Task statement.
Would you return, word for word, the lines of the data below from the line with "reserve_exact len cap" through the line with "Definition f64_16 : Z := 4625196817309499392.", and no others?

Study material.
(* ===== verification/Queue.v ===== *)
(** * The bounded queues (src/src/queue.rs)

    [BoundedDeque]: a double-ended queue with a byte budget, an element cap and
    fallible growth, its FIFO and prioritised admission, and the transactional
    replacement of retained entries.  The allocator, the size of an entry and the
    optional parking of an entry are the [QueueEnv] the operations are written
    against.  The fair service order is in [QueueFair]. *)

From stdpp Require Import sorting.
From S2P Require Import Prelude Schema MemoryAdmission.

Open Scope Z_scope.

(** ** The environment of a queue

    [ByteCost] of the source with the [size_of] of an entry; [reserve_exact] is
    [VecDeque::try_reserve_exact] at a length and a capacity: the new capacity, or
    [None] when the allocator refuses.  [compact_store] is the Cargo feature
    [compact-packet-store]; without it [park_for_queue] is not called. *)
Class QueueEnv (T : Type) : Type := {
  byte_cost : T -> Z;
  park_entry : T -> result T;
  item_size : Z;
  reserve_exact : forall len cap additional : Z, option Z;
  compact_store : bool;
}.

Class QueueLaws (T : Type) {QE : QueueEnv T} : Prop := {
  byte_cost_range : forall v, is_u64 (byte_cost v);
  reserve_exact_room : forall len cap additional c,
    reserve_exact len cap additional = Some c -> cap <= c /\ len + additional <= c;
}.

Definition park_for_queue {T} `{QueueEnv T} (v : T) : result T :=
  if compact_store then park_entry v else Ok v.

(** ** The growth multiplier

    An [f64] is its bit pattern. *)

Definition f64_nan (b : Z) : bool := 9218868437227405312 <? Z.land b 9223372036854775807.
Definition f64_one : Z := 4607182418800017408.
Definition f64_1_01 : Z := 4607227454796291113.
Definition f64_16 : Z := 4625196817309499392.
Definition f64_negative (b : Z) : bool := negb (Z.shiftr b 63 =? 0).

Answer to this problem.
    reserve_exact len cap additional = Some c -> cap <= c /\ len + additional <= c;
}.

Definition park_for_queue {T} `{QueueEnv T} (v : T) : result T :=
  if compact_store then park_entry v else Ok v.

(** ** The growth multiplier

    An [f64] is its bit pattern. *)

Definition f64_nan (b : Z) : bool := 9218868437227405312 <? Z.land b 9223372036854775807.
Definition f64_one : Z := 4607182418800017408.
Definition f64_1_01 : Z := 4607227454796291113.
Definition f64_16 : Z := 4625196817309499392.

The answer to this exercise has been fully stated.